Key Capture Energy has done three projects in Texas with
Powin totaling about 30 megawatts. Three more, much bigger — totaling 200
megawatts — are on their way next year. They're part of a Powin project
pipeline that will be 10 times as fat in 2021 as it was in 2019, Senior Vice
President Danny Lu said.
“The Powin solution, cost and value structure make them very
appealing to the energy storage industry,” Jeff Bishop, Key Capture Energy’s
CEO, said via email. Bishop called out Powin’s roots and its “great
relationships up and down the Asian and American supply chains,” and noted that
it is “aggressively filling their team with experienced folks from all over the
energy sector, bringing a diversity of experiences.”

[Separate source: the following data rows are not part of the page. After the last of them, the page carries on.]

(** A chain without mentions: none in a key, none in a successor. *)
Definition plain (chain : MarkovChain) : Prop :=
  Forall (fun e => hasMention (fst e) = false /\ snd e <> [] /\
                   Forall (fun nextWord => hasMention (toString nextWord) = false) (snd e))
         chain.

(** The first code unit of [s] is no whitespace. *)
Definition inked (s : string) : bool :=
  match s with
  | String c _ => negb (isWhitespace c)
  | EmptyString => false
  end.

(** The elements of [l] that are not in [seen], each once, at its first
    occurrence. *)
Fixpoint distinct (seen l : list string) : list string :=
  match l with
  | [] => []
  | k :: rest =>
      if existsb (String.eqb k) seen then distinct seen rest
      else k :: distinct (k :: seen) rest
  end.

(** The code units of the strings of a list, counted. *)
Definition total (l : list string) : nat := list_sum (map String.length l).

(** The words of the corpus: those of its usable lines. *)
Definition inCorpus (order : nat) (text word : string) : Prop :=
  exists line, In line (usableLines order text) /\ In word line.

(** A text of the chain of a corpus: clean words of the corpus, each run
    of [order + 1] of them being a window of a usable line with its
    successor. *)
Definition chained (order : nat) (text : string) (ws : list string) : Prop :=
  ws <> [] /\ Forall clean ws /\ Forall (inCorpus order text) ws /\
  incl (windows order ws) (occurrences order text).

(** Whether a line counts as a post. *)
Definition nonblank (line : string) : bool := 0 <? String.length (trim line).

(** 1 when the text before the first line feed is blank, 0 otherwise. *)
Definition firstBlank (s : string) : nat :=
  match split LF s with
  | line :: _ => if nonblank line then 0 else 1
  | [] => 1
  end.
(** * Geofenced attendance enforcer: embedding and verification

    A shallow embedding of the control core of the oneHR Telegram bot
    server (live-location tracker, geofence validator, auto-clock-out
    monitor), followed by the theorems that settle the specification's
    claims against it.

    Conventions of the embedding.
    - A timestamp is the number of milliseconds since the Unix epoch
      ([Z]); the stored form is the ISO-8601 string of that instant, and
      [dayjs.utc] reads it back.  [None] stands for JavaScript's [null].
    - JavaScript numbers that carry measurements (coordinates, hours) are
      IEEE-754 binary64 values ([float]); counters of whole minutes or
      milliseconds are [Z].
    - Every function that reads the clock takes the reading as its
      [now] argument; the readings made inside one call are taken at one
      instant, except in [performAutoClockOut], whose three readings
      (the entry's timestamp, the elapsed hours, [lastChanged]) are
      kept apart ([Clock.t]).
    - A string is held in UTF-8; [Js.codeUnits] gives the UTF-16 code
      units JavaScript sees, for the functions that look at characters
      ([trim], [parseInt], the regular expressions).
    - A call that throws (a promise that rejects) returns [None] where
      the result type is an [option] of what the call returns.
    - A JavaScript array is a [list (option A)]: [None] is a hole (an
      element that reads as [undefined]). *)

From Stdlib Require Import ZArith Floats Uint63 Lia Bool Ascii String.
From stdpp Require Import base option list strings gmap pretty.

Set Warnings "-register-all,-inexact-float".
Open Scope Z_scope.

(* ===================================================================== *)
(** ** JavaScript helpers *)
(* ===================================================================== *)

Module Js.

(** The binary64 value of an integer (exact below 2^53). *)
Definition float_of_Z (z : Z) : float :=
  if z <? 0 then PrimFloat.opp (PrimFloat.of_uint63 (Uint63.of_Z (- z)))
  else PrimFloat.of_uint63 (Uint63.of_Z z).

Since March, Powin has hired 65 people in the U.S., about
two-thirds locally, Lu said. Most are engineers. It’s what’s needed to keep
pace with the industry’s heavyweights, including an AES and Siemens joint
venture called Fluence, and Tesla, which needs no elaboration except to say
Elon Musk believes that in the long run, energy storage will be just as big as
electric cars to the company.
Utility-scale storage costs fell 70 percent from 2015 to
2018, according to the U.S. Energy Information Agency, and the pressure to keep
pushing prices lower isn’t letting up.
“Over the last four years, we’ve evolved our product no less
than five full times,” Brown said. “We’ve done that because it’s a necessity. We
have to keep doing that. The perfect battery has not been built yet, and we
want to be the ones to do so.”
POWIN ENERGY
WHAT IT DOES: Manufacturers and deploys utility-scale
battery energy storage systems
EMPLOYEES: 178 total, 102 in U.S.
LEADERSHIP: Joseph Lu, CEO; Geoff Brown, president
BASED: Tualatin
2010
Powin Corp. launches a subsidiary to focus on offering
manufacturing services to the renewable energy industry.
2012
The company does an energy storage demonstration project,
using technology developed by Virgil Beaston, now its CTO, with the Bonneville
Power Administration.
2014
Investment from Chinese firm SF Suntech helps the company
commercialize its battery management system.
2016
Powin hires Geoff Brown as president and ditches the Powin
Corp. moniker to focus wholly on energy storage as Powin Energy Corp.
2017
The company completes its first major commercial project in
record time as Southern California Edison rushes to boost peaking capacity
after a natural gas storage facility leak.
2018
Powin, public since 2010, goes private as it begins to win more and more storage project contracts.